Precalculate OLAP cube inside Azure Synapse


We have dimensinal model with fact tables of 100-300 GBs in parquet each. We build PBI reports on top of Azure Synapse (DirectQuery) and experience performance issues on slicing/dicing and especially on calculating multiple KPIs. In the same time data volume is pretty expensive to be kept in Azure Analysis Services. Because of number of dimensions, the fact table can't be aggregated significantly, so PBI import mode or composite model isn't an option as well.

Azure Synapse Analytics faciliates OLAP operations, like GROUP BY ROLLUP/CUBE/GROUPING SETS.

  1. How can I benefit from Synapse's OLAP operations support?
  2. Is that possible to pre-calculate OLAP cubes inside Synapse in order to boost PBI reports performance? How?
  3. If the answer is yes, is that recomended to pre-calculate KPIs? Means moving KPIs definition to DWH OLAP cube level - is it an anti-pattern?

P.S. using separate aggreagations for each PBI visualisation is not an option, it's more an exception from the rule. Synapse is clever enough to take the benefit from materialized view aggregation even on querying a base table, but this way you can't implement RLS and managing that number of materialized views also looks cumbersome.

Upd for @NickW

Could you please answer the following sub-questions:

  1. Have I got it right - OLAP operations support is mainly for downstream cube providers, not for Warehouse performance?
  2. Is spawning Warehouse with materialized views in order to boost performance is considered a common practice or an anti-pattern? I've found (see the link) Power BI can create materialized views automatically based on query patterns. Still I'm afraid it won't be able to provide a stable testable solution, and RLS support again.
  3. Is KPIs pre-calculation at Warehouse side considered as a common way or an anti-pattern? As I understand this is usually done no cube provider side, but if I haven't got one?
  4. Do you see any other options to boost the performance? I can think only about reducing query parallelism by using PBI composite model and importing all dimensions to PBI. Not sure if it'd help.

Solution

  • Synapse Result Set Caching and Materialized Views can both help.

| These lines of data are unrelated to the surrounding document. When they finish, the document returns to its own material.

(* ===== verification/TaskMoney.v ===== *)
(** * What billing a task moves

    Refunds and settlements of asynchronous tasks are exact on the wallet, the
    subscription and the token, on every branch and whatever calls fail. *)

From S2P Require Import Prelude GoStd GoFloat QuotaMath PriceData RatioSetting World Sample ModelUtils UserModel TokenModel BatchUpdate SubscriptionTime Subscription SubscriptionProofs TaskModel Funding TaskBilling TaskPolling TaskProofs.

(** ** Steps that move no balance *)

Definition balances (w w' : World) : Prop := same_wallets w w' /\ same_tokens w w' /\ same_subs w w'.
#[export] Instance balances_equiv : Equivalence balances.
Proof.
  split; unfold balances; [done| |].
  - intros w w' (H1 & H2 & H3). by split_and!; symmetry.
  - intros w1 w2 w3 (H1 & H2 & H3) (H4 & H5 & H6). by split_and!; (transitivity w2).
Qed.

Lemma balances_faults w0 w fs : balances w0 w -> balances w0 (w <| w_faults := fs |>).
Proof. done. Qed.

Lemma balances_addNewRecord w0 t id v :
  t <> BatchUpdateTypeUserQuota -> t <> BatchUpdateTypeTokenQuota ->
  preserves (balances w0) (addNewRecord t id v : MW unit).
Proof.
  intros Ht1 Ht2 w Hw. transitivity w; [done|].
  destruct (addNewRecord_run t id v w) as (w' & -> & Hd & _ & _ & _ & _ & _ & _ & _ & Hp). simpl.
  unfold balances, same_wallets, same_tokens, same_subs, wallet, token_remain, token_used.
  rewrite Hd. split_and!; try done; intros i; rewrite Hp, decide_False by (intros [? _]; congruence); lia.
Qed.

Lemma select_quota_other id f d i :
  (forall u, u_DeletedAt (f u) = u_DeletedAt u /\ u_Quota (f u) = u_Quota u) ->
  select_quota i (update_user id f d) = select_quota i d.
Proof.
  intros Hk. unfold select_quota. rewrite live_update_user by (intros; apply Hk).
  case_decide; [|done]. destruct (live_user d i); simpl; [apply Hk|done].
Qed.

Lemma balances_used w0 id quota : preserves (balances w0) (UpdateUserUsedQuotaAndRequestCount id quota).
Proof.
  unfold UpdateUserUsedQuotaAndRequestCount, updateUserUsedQuotaAndRequestCount.
  apply preserves_bind; [by pres|]. intros [|].
  - apply preserves_bind; [|intros _]; by apply balances_addNewRecord.
  - apply preserves_ignore', preserves_db_update; [done|]. intros w (Hw & Ht & Hs).
    split; [|done]. intros i. rewrite <- (Hw i). unfold wallet. simpl. by rewrite select_quota_other.
Qed.
Lemma balances_channel w0 id quota : preserves (balances w0) (UpdateChannelUsedQuota id quota).
Proof.
  unfold UpdateChannelUsedQuota, updateChannelUsedQuota. apply preserves_bind; [by pres|].
  intros [|]; [by apply balances_addNewRecord|by pres].
Qed.
Lemma balances_task_quota w0 t : preserves (balances w0) (UpdateTaskQuota t).
Proof. unfold UpdateTaskQuota. by pres. Qed.
Lemma balances_token_key w0 id : preserves (balances w0) (resolveTokenKey id).
Proof. unfold resolveTokenKey, GetTokenById, go_if_redis, go_job. by pres. Qed.

(** ** The two adjustments *)

(** The funding source of the task pays [delta] more ([delta < 0]: is refunded). *)
Definition funding_charged (task : Task) (delta : Z) (w w' : World) : Prop :=
  same_tokens w w' /\
  if taskIsSubscription task then
    same_wallets w w' /\
    exists s, d_subs (w_db w) !! pv_SubscriptionId (tk_PrivateData task) = Some s /\
      (0 < s_AmountTotal s -> Z.max 0 (s_AmountUsed s + delta) <= s_AmountTotal s) /\
      d_subs (w_db w') = d_subs (put_sub (s <| s_AmountUsed := Z.max 0 (s_AmountUsed s + delta) |>
                                            <| s_UpdatedAt := w_now w |>) (w_db w))
  else
    (forall id, wallet w' id = wallet w id - if decide (id = tk_UserId task) then delta else 0) /\
    d_subs (w_db w') = d_subs (w_db w).
(* ===== verification/BillingProofs.v ===== *)
(** * Facts about billing sessions

    What a session charges, what it gives back, and in which order its methods
    may be called. *)

From S2P Require Import Prelude GoStd GoFloat QuotaMath PriceData World Sample ModelUtils UserModel TokenModel SubscriptionTime Subscription SubscriptionProofs Funding ApiError BillingSession.

#[local] Arguments balance : simpl never.

(** ** Token adjustments *)

(** What [settle_token] moves: nothing for the playground. *)
Definition token_share (info : RelayInfo) (delta : Z) : Z :=
  if ri_IsPlayground info then 0 else delta.

Definition same_ledger_but_tokens (w w' : World) : Prop :=
  same_wallets w w' /\ same_subs w w' /\ same_env w w'.

Lemma token_moved_frame id delta w w' : token_moved id delta w w' -> same_ledger_but_tokens w w'.
Proof. intros (_ & _ & H). exact H. Qed.

Lemma settle_token_run info delta w :
  match settle_token info delta w with
  | (Ok _, w') => same_ledger_but_tokens w w' /\
      forall i, token_remain w' i = token_remain w i -
        if decide (i = ri_TokenId info) then token_share info delta else 0
  | (Err _, w') => exists fs, w' = w <| w_faults := fs |>
  end.
Proof.
  unfold settle_token, token_share. destruct (ri_IsPlayground info).
  { split; [done|]. intros i. case_decide; lia. }
  destruct (delta >? 0).
  - pose proof (DecreaseTokenQuota_run (ri_TokenId info) (ri_TokenKey info) delta w) as H.
    case_run H; [|done]. destruct H as [_ H]. split; [by eapply token_moved_frame|].
    destruct H as (H & _). intros i. rewrite H. case_decide; lia.
  - pose proof (IncreaseTokenQuota_run (ri_TokenId info) (ri_TokenKey info) (- delta) w) as H.
    case_run H; [|done]. destruct H as [_ H]. split; [by eapply token_moved_frame|].
    destruct H as (H & _). intros i. rewrite H. case_decide; lia.
Qed.

(** ** Settle, against the contract of the funding source *)

Lemma Settle_run actual st :
  let s := ss_s st in let f := bs_funding s in
  let delta := actual - bs_preConsumedQuota s in
  let w := ss_w st in
  bs_settled s = false -> bs_fundingSettled s = false -> exact f delta w ->
  match Settle actual st with
  | (Ok _, st') => bs_settled (ss_s st') = true /\ bs_refunded (ss_s st') = bs_refunded s /\
      balance f (ss_w st') = balance f w - delta /\
      forall i, token_remain (ss_w st') i = token_remain w i -
        if decide (i = ri_TokenId (ss_info st)) then token_share (ss_info st) delta else 0
  | (Err _, st') => same_tokens w (ss_w st') /\ bs_refunded (ss_s st') = bs_refunded s /\
      if bs_settled (ss_s st') then balance f (ss_w st') = balance f w - delta
      else balance f (ss_w st') = balance f w
  end.
Proof.
  cbv zeta. intros Hs Hfs Hx. unfold Settle. rewrite run_bind. cbn [gets]. rewrite run_bind. cbn [gets].
  rewrite Hs. set (delta := actual - _) in *. destruct (delta =? 0) eqn:Hz; bools.
  { unfold set_s, modify. simpl. rewrite Hz. split; [done|]. split; [done|]. split; [lia|].
    intros i. unfold token_share. destruct (ri_IsPlayground _); case_decide; lia. }
  rewrite Hfs. cbn [negb].
  pose proof (settle_law (bs_funding (ss_s st)) delta (ss_w st) Hx) as Hlaw.
  pose proof (settle_tokens (bs_funding (ss_s st)) delta (ss_w st)) as Htok.
  rewrite !run_bind. unfold lift at 1.
  destruct (fSettle (bs_funding (ss_s st)) delta (ss_w st)) as [[u|e] w1]; simpl in Htok.
  2:{ cbn. by rewrite Hs. }
  cbn [set_s modify]. rewrite run_bind. unfold attempt, lift. cbn [ss_w ss_info].
  pose proof (settle_token_run (ss_info st) delta w1) as Ht.
  change (ss_w ((st <| ss_w := w1 |>) <| ss_s := (ss_s (st <| ss_w := w1 |>)) <| bs_fundingSettled := true |> |>))
    with w1.
  destruct (settle_token (ss_info st) delta w1) as [rt w2].
  rewrite run_bind. match goal with |- context [decide ?P] => destruct (decide P) end;
    unfold set_info, set_s; cbn [modify]; rewrite ?run_ret, ?run_bind; cbn [modify];
    destruct rt as [u2|e2]; cbn [of_result];
    [destruct Ht as [(Hw & Hsb & _) Ht]|destruct Ht as [fs ->]
    |destruct Ht as [(Hw & Hsb & _) Ht]|destruct Ht as [fs ->]]; simpl.
  1,3: split; [done|]; split; [done|]; split;
    [rewrite <- Hlaw; by apply (balance_frame (bs_funding (ss_s st)))
    |intros i; rewrite Ht; destruct Htok as [-> _]; done].
  all: split; [exact Htok|]; split; [done|]; rewrite <- Hlaw;
    by apply (balance_frame (bs_funding (ss_s st))).
Qed.

(** ** Reads *)

(** Only caches, queued jobs and the fault script differ. *)
Definition inert (w w' : World) : Prop :=
  w_db w' = w_db w /\ w_batch w' = w_batch w /\ same_env w w'.
#[export] Instance inert_preorder : PreOrder inert.
Proof. split; unfold inert, same_env; repeat intro; intuition congruence. Qed.
Lemma inert_ledger w w' : inert w w' -> same_wallets w w' /\ same_tokens w w' /\ same_subs w w'.
Proof.
  intros (Hd & Hb & _). destruct (same_ledger w w') as [? ?]; try by rewrite ?Hd.
  split; [done|]. split; [done|]. unfold same_subs. by rewrite Hd.
Qed.
Lemma GetTokenByKey_inert key fromDB w : inert w (GetTokenByKey key fromDB w).2.
Proof.
  assert (H : preserves (inert w) (GetTokenByKey key fromDB)); [|by apply H].
  unfold GetTokenByKey, cacheGetTokenByKey, RedisHGetObj, go_if_redis, go_job. pres.
Qed.
Lemma GetUserQuota_inert id fromDB w : inert w (GetUserQuota id fromDB w).2.
Proof.
  assert (H : preserves (inert w) (GetUserQuota id fromDB)); [|by apply H].
  unfold GetUserQuota, getUserQuotaCache, GetUserCache, cacheGetUserBase, RedisHGetObj, GetUserById,
    go_job. pres.
Qed.

Lemma PreConsumeTokenQuota_run info quota w :
  match PreConsumeTokenQuota info quota w with
  | (Ok _, w') => 0 <= quota /\ same_ledger_but_tokens w w' /\
      forall i, token_remain w' i = token_remain w i -
        if decide (i = ri_TokenId info) then token_share info quota else 0
  | (Err _, w') => same_ledger_but_tokens w w' /\ same_tokens w w'
  end.
Proof.
  unfold PreConsumeTokenQuota, token_share. rewrite run_bind. unfold guard_err at 1.
  destruct (quota <? 0) eqn:Hq; bools; [done|]. rewrite run_ret.
  destruct (ri_IsPlayground info).
  { split; [done|]. split; [done|]. intros i. case_decide; lia. }
  rewrite run_bind. pose proof (GetTokenByKey_inert (ri_TokenKey info) false w) as Hi.
  destruct (GetTokenByKey _ _ w) as [[t|e] w1]; simpl in Hi;
    destruct (inert_ledger _ _ Hi) as (Hw & Ht & Hs); destruct Hi as (_ & _ & Henv); [|done].
  rewrite run_bind. unfold guard_err. destruct (_ && _); [done|]. rewrite run_ret.
  pose proof (DecreaseTokenQuota_run (ri_TokenId info) (ri_TokenKey info) quota w1) as H.
  case_run H; [|by destruct H as [fs ->]].
  destruct H as (_ & Hrem & _ & Hw2 & Hs2 & Henv2). split; [done|]. split.
  { split; [by transitivity w1|]. split; [by transitivity w1|by transitivity w1]. }
  intros i. rewrite Hrem. destruct Ht as [-> _]. case_decide; lia.
Qed.

Lemma Wallet_PreConsume_run f amount w :
  match Wallet_PreConsume f amount w with
  | (Ok f', w') => wallet_moved (wf_userId f) (- Z.max 0 amount) w w' /\ wf_userId f' = wf_userId f /\
      wf_consumed f' = if amount <=? 0 then wf_consumed f else amount
  | (Err _, w') => exists fs, w' = w <| w_faults := fs |>
  end.
Proof.
  unfold Wallet_PreConsume. destruct (amount <=? 0) eqn:Ha; bools.
  - split; [|done]. rewrite Z.max_l by lia. split; [|by repeat split]. intros i. case_decide; lia.
  - rewrite run_bind. pose proof (DecreaseUserQuota_run (wf_userId f) amount false w) as H.
    case_run H; [|done]. destruct H as (_ & H & _). simpl. rewrite Z.max_r by lia. done.
Qed.

(** ** Starting a wallet session *)

(** The ledger after a wallet session charged [q]. *)
Definition wallet_charged (info : RelayInfo) (q : Z) (w w' : World) : Prop :=
  (forall i, wallet w' i = wallet w i - if decide (i = ri_UserId info) then q else 0) /\
  (forall i, token_remain w' i = token_remain w i -
     if decide (i = ri_TokenId info) then token_share info q else 0) /\
  same_subs w w'.

Lemma run_attempt_lift {A E} (m : MW A) st :
  (attempt (lift m) : M SS E (result error A)) st
  = (Ok (m (ss_w st)).1, st <| ss_w := (m (ss_w st)).2 |>).
Proof. unfold attempt, lift. by destruct (m (ss_w st)). Qed.

(** Step 1 of preConsume: the token. *)
Definition pre_token (info : RelayInfo) (eff : Z) : M SS NewAPIError unit :=
  if eff >? 0 then
    map_err token_denied (lift (PreConsumeTokenQuota info eff)) ;;
    set_s (fun s => s <| bs_tokenConsumed := eff |>)
  else mret tt.

Lemma pre_token_run info eff st :
  0 <= eff -> bs_tokenConsumed (ss_s st) = 0 ->
  match pre_token info eff st with
  | (Ok _, st') => ss_s st' = (ss_s st <| bs_tokenConsumed := eff |>) /\ ss_info st' = ss_info st /\
      same_ledger_but_tokens (ss_w st) (ss_w st') /\
      forall i, token_remain (ss_w st') i = token_remain (ss_w st) i -
        if decide (i = ri_TokenId info) then token_share info eff else 0
  | (Err _, st') => same_ledger_but_tokens (ss_w st) (ss_w st') /\ same_tokens (ss_w st) (ss_w st')
  end.
Proof.
  intros He Ht. unfold pre_token. destruct (eff >? 0) eqn:Hp; bools.
  - rewrite run_bind. unfold map_err, lift.
    pose proof (PreConsumeTokenQuota_run info eff (ss_w st)) as H.
    destruct (PreConsumeTokenQuota info eff (ss_w st)) as [[u|e] w1]; [|done].
    destruct H as (_ & Hf & Hr). by cbn.
  - assert (eff = 0) as -> by lia. rewrite run_ret. split; [destruct st as [? ? []]; by simpl in *; subst|].
    split; [done|]. split; [done|]. intros i. unfold token_share.
    destruct (ri_IsPlayground info); case_decide; lia.
Qed.

(** Step 2: the funding source; a failure gives the token its share back. *)
Definition pre_funding (info : RelayInfo) (eff : Z) : M SS NewAPIError unit :=
  s ← gets ss_s;
  r ← attempt (lift (fPreConsume (bs_funding s) eff));
  match r with
  | Err e =>
      (if (bs_tokenConsumed s >? 0) && negb (ri_IsPlayground info) then
         ignore_err (lift (IncreaseTokenQuota (ri_TokenId info) (ri_TokenKey info) (bs_tokenConsumed s))) ;;
         set_s (fun s => s <| bs_tokenConsumed := 0 |>)
       else mret tt) ;;
      fail (funding_failed e)
  | Ok f =>
      set_s (fun s => s <| bs_funding := f |> <| bs_preConsumedQuota := eff |>) ;;
      syncRelayInfo
  end.

(** The rollback: either the token has its share again, or the call failed and
    nothing moved. *)
Lemma rollback_run info n st :
  let m := (if (n >? 0) && negb (ri_IsPlayground info) then
     ignore_err (lift (IncreaseTokenQuota (ri_TokenId info) (ri_TokenKey info) n)) ;;
     set_s (fun s => s <| bs_tokenConsumed := 0 |>)
   else mret tt) : M SS NewAPIError unit in
  exists st', m st = (Ok tt, st') /\ same_ledger_but_tokens (ss_w st) (ss_w st') /\
    (same_tokens (ss_w st) (ss_w st') \/
     forall i, token_remain (ss_w st') i = token_remain (ss_w st) i +
       if decide (i = ri_TokenId info) then token_share info (Z.max 0 n) else 0).
Proof.
  cbv zeta. destruct ((n >? 0) && negb (ri_IsPlayground info)) eqn:Hc.
  - rewrite run_bind. unfold ignore_err, lift. eexists. split; [reflexivity|]. bools.
    pose proof (IncreaseTokenQuota_run (ri_TokenId info) (ri_TokenKey info) n (ss_w st)) as Hrun.
    destruct (IncreaseTokenQuota _ _ n (ss_w st)) as [[u|e] w1]; simpl.
    + destruct Hrun as (_ & Hr & _ & Hw & Hs & Henv). split; [done|]. right. intros i. rewrite Hr.
      unfold token_share. match goal with Hpl : ri_IsPlayground info = false |- _ => rewrite Hpl end.
      rewrite Z.max_r by lia. done.
    + destruct Hrun as [fs ->]. split; [done|]. by left.
  - exists st. split; [done|]. split; [done|]. left. done.
Qed.

Lemma preConsume_steps tokenQuota quota st :
  let trust := shouldTrust tokenQuota (QuotaPerUnit (w_cfg (ss_w st))) (ss_info st) (ss_s st) in
  let eff := if trust then 0 else quota in
  let st0 := if trust then st <| ss_s := ss_s st <| bs_trusted := true |> |> else st in
  preConsume tokenQuota quota st = (pre_token (ss_info st) eff ≫= fun _ => pre_funding (ss_info st) eff) st0.
Proof. cbv zeta. unfold preConsume. rewrite run_bind. cbn [gets]. rewrite run_bind. cbn [gets].
  destruct (shouldTrust _ _ _ _); reflexivity. Qed.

    In the future the creation and maintence of Materialized Views will be automated.

    Azure Synapse will automatically create and manage materialized views for larger Power BI Premium datasets in DirectQuery mode. The materialized views will be based on usage and query patterns. They will be automatically maintained as a self-learning, self-optimizing system. Power BI queries to Azure Synapse in DirectQuery mode will automatically use the materialized views. This feature will provide enhanced performance and user concurrency.

    https://learn.microsoft.com/en-us/power-platform-release-plan/2020wave2/power-bi/synapse-integration

    Power BI Aggregations can also help. If there are a lot of dimensions, select the most commonly used to create aggregations.